Exercise brief =
The entries that follow include a run beginning at the line with "(** *** Returning credit *)" and ending at the line with "Definition set_receive_growth_limits (l"; restate that run word for word and leave the rest out.

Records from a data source
——————
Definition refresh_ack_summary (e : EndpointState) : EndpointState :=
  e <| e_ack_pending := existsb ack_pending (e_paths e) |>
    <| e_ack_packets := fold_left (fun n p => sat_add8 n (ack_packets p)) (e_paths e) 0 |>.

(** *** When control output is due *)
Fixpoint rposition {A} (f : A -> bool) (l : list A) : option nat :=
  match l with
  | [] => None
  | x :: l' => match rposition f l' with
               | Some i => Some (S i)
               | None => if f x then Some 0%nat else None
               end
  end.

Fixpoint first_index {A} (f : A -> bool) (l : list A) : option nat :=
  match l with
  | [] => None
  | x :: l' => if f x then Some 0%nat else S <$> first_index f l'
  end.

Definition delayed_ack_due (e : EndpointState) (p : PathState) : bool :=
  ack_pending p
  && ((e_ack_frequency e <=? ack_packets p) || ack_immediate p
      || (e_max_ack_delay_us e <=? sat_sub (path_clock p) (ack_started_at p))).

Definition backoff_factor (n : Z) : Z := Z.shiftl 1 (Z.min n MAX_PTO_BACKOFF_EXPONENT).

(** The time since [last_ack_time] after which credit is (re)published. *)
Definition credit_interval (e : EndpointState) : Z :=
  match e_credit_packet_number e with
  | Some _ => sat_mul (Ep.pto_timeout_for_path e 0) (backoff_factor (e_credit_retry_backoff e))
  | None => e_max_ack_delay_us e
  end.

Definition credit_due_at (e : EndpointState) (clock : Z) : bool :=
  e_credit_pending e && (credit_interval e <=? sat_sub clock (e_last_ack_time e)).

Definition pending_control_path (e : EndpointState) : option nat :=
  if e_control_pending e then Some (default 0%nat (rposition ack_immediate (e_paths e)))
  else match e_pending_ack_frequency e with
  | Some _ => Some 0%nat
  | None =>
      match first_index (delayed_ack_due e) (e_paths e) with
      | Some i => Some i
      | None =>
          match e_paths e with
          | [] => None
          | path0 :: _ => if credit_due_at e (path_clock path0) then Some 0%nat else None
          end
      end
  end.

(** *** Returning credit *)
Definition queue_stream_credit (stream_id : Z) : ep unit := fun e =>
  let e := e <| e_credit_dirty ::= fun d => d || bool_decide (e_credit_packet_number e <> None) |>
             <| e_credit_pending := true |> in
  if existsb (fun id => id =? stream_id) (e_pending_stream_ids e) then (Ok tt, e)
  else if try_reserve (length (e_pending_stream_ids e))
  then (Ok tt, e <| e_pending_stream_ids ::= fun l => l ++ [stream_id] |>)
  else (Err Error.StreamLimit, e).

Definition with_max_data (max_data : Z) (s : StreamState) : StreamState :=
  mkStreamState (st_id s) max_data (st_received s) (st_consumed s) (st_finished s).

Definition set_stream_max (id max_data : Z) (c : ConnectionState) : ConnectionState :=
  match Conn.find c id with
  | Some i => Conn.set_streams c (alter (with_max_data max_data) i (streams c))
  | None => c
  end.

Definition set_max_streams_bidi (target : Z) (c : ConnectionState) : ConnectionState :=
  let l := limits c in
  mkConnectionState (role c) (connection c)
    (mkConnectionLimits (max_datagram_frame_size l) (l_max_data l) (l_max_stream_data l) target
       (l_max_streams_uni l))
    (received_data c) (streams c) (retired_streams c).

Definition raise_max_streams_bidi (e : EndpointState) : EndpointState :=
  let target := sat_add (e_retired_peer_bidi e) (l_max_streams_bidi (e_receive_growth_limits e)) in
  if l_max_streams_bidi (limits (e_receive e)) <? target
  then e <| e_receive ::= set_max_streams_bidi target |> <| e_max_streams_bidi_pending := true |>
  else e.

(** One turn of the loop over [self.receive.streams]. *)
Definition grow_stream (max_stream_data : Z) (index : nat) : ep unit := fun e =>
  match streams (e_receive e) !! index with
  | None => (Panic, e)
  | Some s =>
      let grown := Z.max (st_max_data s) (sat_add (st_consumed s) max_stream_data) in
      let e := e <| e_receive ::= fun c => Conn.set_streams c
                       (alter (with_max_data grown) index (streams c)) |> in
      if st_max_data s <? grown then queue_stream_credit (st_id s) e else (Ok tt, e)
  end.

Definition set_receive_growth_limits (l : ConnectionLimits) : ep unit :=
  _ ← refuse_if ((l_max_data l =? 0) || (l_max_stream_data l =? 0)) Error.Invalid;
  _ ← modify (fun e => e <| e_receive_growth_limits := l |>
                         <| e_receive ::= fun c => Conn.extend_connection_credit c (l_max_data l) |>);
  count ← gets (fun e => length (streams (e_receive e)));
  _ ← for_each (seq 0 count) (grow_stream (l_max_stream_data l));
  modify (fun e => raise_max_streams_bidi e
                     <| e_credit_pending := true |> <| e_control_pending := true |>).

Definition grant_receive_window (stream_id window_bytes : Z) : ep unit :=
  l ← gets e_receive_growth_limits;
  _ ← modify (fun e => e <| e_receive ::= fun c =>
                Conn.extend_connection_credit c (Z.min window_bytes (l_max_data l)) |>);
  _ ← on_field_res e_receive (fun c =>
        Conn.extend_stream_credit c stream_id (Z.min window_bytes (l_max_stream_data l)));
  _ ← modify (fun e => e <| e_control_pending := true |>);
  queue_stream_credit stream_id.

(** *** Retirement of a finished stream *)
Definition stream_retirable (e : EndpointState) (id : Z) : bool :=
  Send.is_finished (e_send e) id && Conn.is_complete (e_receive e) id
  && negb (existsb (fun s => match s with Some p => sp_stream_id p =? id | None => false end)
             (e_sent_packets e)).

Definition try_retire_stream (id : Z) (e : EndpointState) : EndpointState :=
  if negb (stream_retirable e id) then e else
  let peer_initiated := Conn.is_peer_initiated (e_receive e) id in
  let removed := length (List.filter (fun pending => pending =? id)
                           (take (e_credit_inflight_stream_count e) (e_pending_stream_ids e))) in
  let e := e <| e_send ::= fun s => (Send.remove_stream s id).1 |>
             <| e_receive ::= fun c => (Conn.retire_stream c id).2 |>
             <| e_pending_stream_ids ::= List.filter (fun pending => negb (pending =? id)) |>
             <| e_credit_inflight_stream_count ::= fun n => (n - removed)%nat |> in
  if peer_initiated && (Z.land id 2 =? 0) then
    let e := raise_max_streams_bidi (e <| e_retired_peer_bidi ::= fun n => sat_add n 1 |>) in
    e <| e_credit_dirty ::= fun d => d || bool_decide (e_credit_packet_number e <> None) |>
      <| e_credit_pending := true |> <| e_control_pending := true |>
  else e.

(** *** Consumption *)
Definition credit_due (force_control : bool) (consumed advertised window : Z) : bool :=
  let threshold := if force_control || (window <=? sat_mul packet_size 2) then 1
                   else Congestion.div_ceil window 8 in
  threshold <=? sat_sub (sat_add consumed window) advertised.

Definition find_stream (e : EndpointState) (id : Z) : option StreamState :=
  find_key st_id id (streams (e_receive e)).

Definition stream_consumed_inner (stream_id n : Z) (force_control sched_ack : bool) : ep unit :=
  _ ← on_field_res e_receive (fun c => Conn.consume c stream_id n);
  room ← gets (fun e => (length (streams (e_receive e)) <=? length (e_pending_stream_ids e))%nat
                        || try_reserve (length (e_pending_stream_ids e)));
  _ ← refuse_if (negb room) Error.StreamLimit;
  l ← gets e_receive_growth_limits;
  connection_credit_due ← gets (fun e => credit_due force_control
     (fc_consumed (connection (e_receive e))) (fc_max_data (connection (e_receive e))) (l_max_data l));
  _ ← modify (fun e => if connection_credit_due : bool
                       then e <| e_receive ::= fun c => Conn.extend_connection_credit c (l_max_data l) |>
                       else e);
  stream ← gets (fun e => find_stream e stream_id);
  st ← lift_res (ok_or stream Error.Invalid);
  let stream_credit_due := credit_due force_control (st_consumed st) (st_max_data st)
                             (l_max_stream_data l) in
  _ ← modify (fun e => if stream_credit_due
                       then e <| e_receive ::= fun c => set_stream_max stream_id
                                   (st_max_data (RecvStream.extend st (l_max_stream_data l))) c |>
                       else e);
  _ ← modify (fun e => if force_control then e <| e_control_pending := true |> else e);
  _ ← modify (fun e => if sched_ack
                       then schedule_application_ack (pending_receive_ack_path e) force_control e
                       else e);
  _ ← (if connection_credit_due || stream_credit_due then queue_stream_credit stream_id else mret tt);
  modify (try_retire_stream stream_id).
——————
Solution for this problem =
(** *** Returning credit *)
Definition queue_stream_credit (stream_id : Z) : ep unit := fun e =>
  let e := e <| e_credit_dirty ::= fun d => d || bool_decide (e_credit_packet_number e <> None) |>
             <| e_credit_pending := true |> in
  if existsb (fun id => id =? stream_id) (e_pending_stream_ids e) then (Ok tt, e)
  else if try_reserve (length (e_pending_stream_ids e))
  then (Ok tt, e <| e_pending_stream_ids ::= fun l => l ++ [stream_id] |>)
  else (Err Error.StreamLimit, e).

Definition with_max_data (max_data : Z) (s : StreamState) : StreamState :=
  mkStreamState (st_id s) max_data (st_received s) (st_consumed s) (st_finished s).

Definition set_stream_max (id max_data : Z) (c : ConnectionState) : ConnectionState :=
  match Conn.find c id with
  | Some i => Conn.set_streams c (alter (with_max_data max_data) i (streams c))
  | None => c
  end.

Definition set_max_streams_bidi (target : Z) (c : ConnectionState) : ConnectionState :=
  let l := limits c in
  mkConnectionState (role c) (connection c)
    (mkConnectionLimits (max_datagram_frame_size l) (l_max_data l) (l_max_stream_data l) target
       (l_max_streams_uni l))
    (received_data c) (streams c) (retired_streams c).

Definition raise_max_streams_bidi (e : EndpointState) : EndpointState :=
  let target := sat_add (e_retired_peer_bidi e) (l_max_streams_bidi (e_receive_growth_limits e)) in
  if l_max_streams_bidi (limits (e_receive e)) <? target
  then e <| e_receive ::= set_max_streams_bidi target |> <| e_max_streams_bidi_pending := true |>
  else e.

(** One turn of the loop over [self.receive.streams]. *)
Definition grow_stream (max_stream_data : Z) (index : nat) : ep unit := fun e =>
  match streams (e_receive e) !! index with
  | None => (Panic, e)
  | Some s =>
      let grown := Z.max (st_max_data s) (sat_add (st_consumed s) max_stream_data) in
      let e := e <| e_receive ::= fun c => Conn.set_streams c
                       (alter (with_max_data grown) index (streams c)) |> in
      if st_max_data s <? grown then queue_stream_credit (st_id s) e else (Ok tt, e)
  end.

Definition set_receive_growth_limits (l : ConnectionLimits) : ep unit :=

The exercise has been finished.